The Google AI Tensorflow team introduced various pose estimation models in the past couple of years with a variety of model architectures: Posenet, MoveNet Model and Blazepose. All these models have various variants of model architectures.
Blazepose model is offered by MediaPipe and it infers 33 key points of a human body (in 2D space and 3D space versions) where PoseNet and MoveNet infer 17 key points in 2D space. MoveNet is considered the new generation version of PoseNet. All 3 models are available on Tensorflow Hub in several runtime formats such as Tensorflow Javascript (TF.js), TFLite and Coral (Edge TPU).
TFLite model format allows us to deploy ML models in mobile and IoT devices and run on-device inference. TensorFlow Lite is a lightweight version (around 1MB binary vs >1GB for a full Tensorflow install) of TensorFlow designed for mobile and embedded devices. TensorFlow Lite models are 5-10x compressed versions of full TF models. TFLite models usually measure in 10s of MB vs 100s of MB for the original models. The compression is done via techniques such as quantization, which converts 32-bit parameter data into 8-bit representations.
Until recently it was not possible to train a model directly with TensorFlow Lite. We had to first train a model with TensorFlow/Keras, then save the trained model, convert it to a TFLite model using TensorFlow Lite converter and then deploy it on an edge device.
In 2020 the TensorFlow team introduced TensorFlow Lite Model Maker that enables us to train certain types of models on-device with custom datasets. It uses a transfer learning approach to reduce the required amount of training data and shorten the training time.

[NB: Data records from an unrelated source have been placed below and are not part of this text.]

Definition sex_select : select := mkSelect "Gender" ["Male"; "Female"].
Definition cp_select : select :=
  mkSelect "Chest Pain Type"
    ["Typical Angina"; "Atypical Angina"; "Non Anginal Pain"; "Asymptomatic"].
Definition fbs_select : select :=
  mkSelect "Fasting Blood Sugar > 120 mg/dl" ["False"; "True"].
Definition restecg_select : select :=
  mkSelect "Resting ECG Result"
    ["Abnormality"; "Normal"; "Left ventricular hypertrophy"].
Definition exercise_select : select :=
  mkSelect "Exercise Induced Angina" ["No pain"; "Pain"].
Definition slope_select : select :=
  mkSelect "Slope of ST Segment" ["Downsloping"; "Upsloping"; "Flat"].
Definition ca_select : select :=
  mkSelect "Number of Major Vessels Colored"
    ["Normal"; "One vessel colored"; "Two vessels colored";
     "Three vessels colored"; "Four vessel colored"].
Definition thal_select : select :=
  mkSelect "Thalassemia" ["Reversible defect"; "Normal"; "Fixed Defect"; "Unknown"].

(** The values the script holds after the form. *)
Record PatientInput : Type := mkPatientInput {
  age : Z;
  sex : string;
  cp : string;
  fbs : string;
  restecg : string;
  exercise : string;
  trestbps : Z;
  chol : Z;
  thalach : Z;
  oldpeak : float;
  slope : string;
  ca : string;
  thal : string
}.

(** The form, widget by widget in the order of the script ([col1], then
    [col2], then the widget below the columns), and its submit button. *)
Definition heart_form (s : session) : script (PatientInput * bool) :=
  emit (st_form "heart_form") ;;
  emit (st_columns 2) ;;
  v_age ← number_input s age_input ;
  v_sex ← selectbox s sex_select ;
  v_cp ← selectbox s cp_select ;
  v_fbs ← selectbox s fbs_select ;
  v_restecg ← selectbox s restecg_select ;
  v_exercise ← selectbox s exercise_select ;
  v_trestbps ← number_input s trestbps_input ;
  v_chol ← number_input s chol_input ;
  v_thalach ← number_input s thalach_input ;
  v_oldpeak ← number_input_float s oldpeak_input ;
  v_slope ← selectbox s slope_select ;
  v_ca ← selectbox s ca_select ;
  v_thal ← selectbox s thal_select ;
  submit_button ← form_submit_button s "Predict" ;
  mret (mkPatientInput v_age v_sex v_cp v_fbs v_restecg v_exercise
          v_trestbps v_chol v_thalach v_oldpeak v_slope v_ca v_thal,
        submit_button).

(** *** Lines 59-78: encoding *)

Definition sex_code (sex : string) : Z :=
  if String.eqb sex "Male" then 1 else 0.

Definition cp_map : gmap string Z :=
  <["Asymptomatic" := 0]> (<["Non Anginal Pain" := 2]>
    (<["Atypical Angina" := 1]> (<["Typical Angina" := 3]> ∅))).

Definition restecg_map : gmap string Z :=
  <["Left ventricular hypertrophy" := 2]>
    (<["Normal" := 1]> (<["Abnormality" := 0]> ∅)).

Definition exang_map : gmap string Z :=
  <["Pain" := 1]> (<["No pain" := 0]> ∅).

Definition slope_map : gmap string Z :=
  <["Flat" := 1]> (<["Upsloping" := 2]> (<["Downsloping" := 0]> ∅)).

Definition ca_map : gmap string Z :=
  <["Four vessel colored" := 4]> (<["Three vessels colored" := 3]>
    (<["Two vessels colored" := 2]> (<["One vessel colored" := 1]>
      (<["Normal" := 0]> ∅)))).

Definition thal_map : gmap string Z :=
  <["Unknown" := 3]> (<["Fixed Defect" := 0]>
    (<["Normal" := 1]> (<["Reversible defect" := 2]> ∅))).

(** [int(fbs == "True")]. *)
Definition fbs_code (fbs : string) : Z := Z.b2z (String.eqb fbs "True").

(** The single row of [input_data]; the look-ups run left to right. *)
Definition encode (p : PatientInput) : attempt (list num) :=
  c_cp ← getitem cp_map (cp p) ;
  c_restecg ← getitem restecg_map (restecg p) ;
  c_exang ← getitem exang_map (exercise p) ;
  c_slope ← getitem slope_map (slope p) ;
  c_ca ← getitem ca_map (ca p) ;
  c_thal ← getitem thal_map (thal p) ;
  mret [NInt (age p); NInt (trestbps p); NInt (chol p); NInt (thalach p);
        NFloat (oldpeak p);
        NInt (sex_code (sex p)); NInt c_cp; NInt (fbs_code (fbs p));
        NInt c_restecg; NInt c_exang;
        NInt c_slope; NInt c_ca; NInt c_thal].

Definition feature_columns : list string :=
  ["age"; "trestbps"; "chol"; "thalach"; "oldpeak";
   "encoded_sex"; "encoded_cp"; "encoded_fbs";
   "encoded_restecg"; "encoded_exang"; "encoded_slope";
   "encoded_ca"; "encoded_thal"].

Definition input_data (p : PatientInput) : attempt DataFrame :=
  row ← encode p ; pd_DataFrame [row] feature_columns.

(** *** Lines 80-84: prediction *)

Definition call_predict (m : classifier) (X : DataFrame) : script Z :=
  emit (model_predict X) ;;
  labels ← lift (predict m X) ;
  lift (index labels 0).

Definition call_predict_proba (m : classifier) (X : DataFrame) : script float :=
  emit (model_predict_proba X) ;;
  probs ← lift (predict_proba m X) ;
  first_row ← lift (index probs 0) ;
  lift (index first_row 1).

Definition analyse (m : classifier) (X : DataFrame) : script (Z * float) :=
  with_spinner "Analyzing health data..."
    (emit (time_sleep 2) ;;
     prediction ← call_predict m X ;
     probability ← call_predict_proba m X ;
     mret (prediction, probability)).

(** *** Lines 86-91: the verdict *)

Definition verdict (prediction : Z) : script unit :=
  if prediction =? 1 then emit (st_markdown verdict_disease)
  else emit (st_markdown verdict_healthy) ;; emit st_balloons.

(** *** Lines 93-105: the risk gauge *)

Definition low_band : step := mkStep (NInt 0, NFloat 0.5%float) "#c8f7c5".
Definition high_band : step := mkStep (NFloat 0.5%float, NInt 1) "#f9c0c0".

Definition risk_gauge (prediction : Z) (probability : float) : indicator :=
  mkIndicator "gauge+number" probability "Heart Disease Risk"
    (NInt 0, NInt 1)
    (if prediction =? 1 then "red" else "green")
    [low_band; high_band].

(** *** Lines 107-114: the cholesterol bar *)

Definition cholesterol_chart (chol : Z) : axes :=
  let ax := subplots (NInt 5, NFloat 1.5%float) in
  let ax := barh ax ["Cholesterol"] [chol]
              (if chol >? 200 then "salmon" else "seagreen") in
  let ax := axvline ax 200 "black" "--" "Normal Max" in
  let ax := set_xlabel ax "mg/dl" in
  add_legend ax.

(** *** Lines 116-125: the report *)

(** [report_df]: a copy of [input_data] with the two result columns. *)
Definition report_df (h : host) (X : DataFrame) (prediction : Z)
  (probability : float) : DataFrame :=
  let df := X in
  let df := setitem df "prediction" (NInt prediction) in
  setitem df "risk_percent"
    (NFloat (py_round h (PrimFloat.mul probability (float_of_int 100)) 2)).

Tensorflow Lite enables us to deploy models on devices with CPU only as well as devices with support for Edge TPU. Edge TPU provides a specific set of neural network operations and architectures and it is capable of executing deep neural networks about 10x faster than a CPU. It supports only TensorFlow Lite models that are fully 8-bit quantized and then compiled specifically for the Edge TPU.
PoseNet is an older generation pose estimation model released in 2017. It is trained on a standard COCO dataset and provides a single pose and multiple pose estimation variants. The single pose variant can detect only one person in an image/video and the multi pose variant can detect multiple persons in an image/video. Both variants have their own set of parameters and methodology. Single pose estimation is simpler and faster but required to have a single person in an image/video otherwise key points from multiple persons will likely be estimated as being part of a single subject.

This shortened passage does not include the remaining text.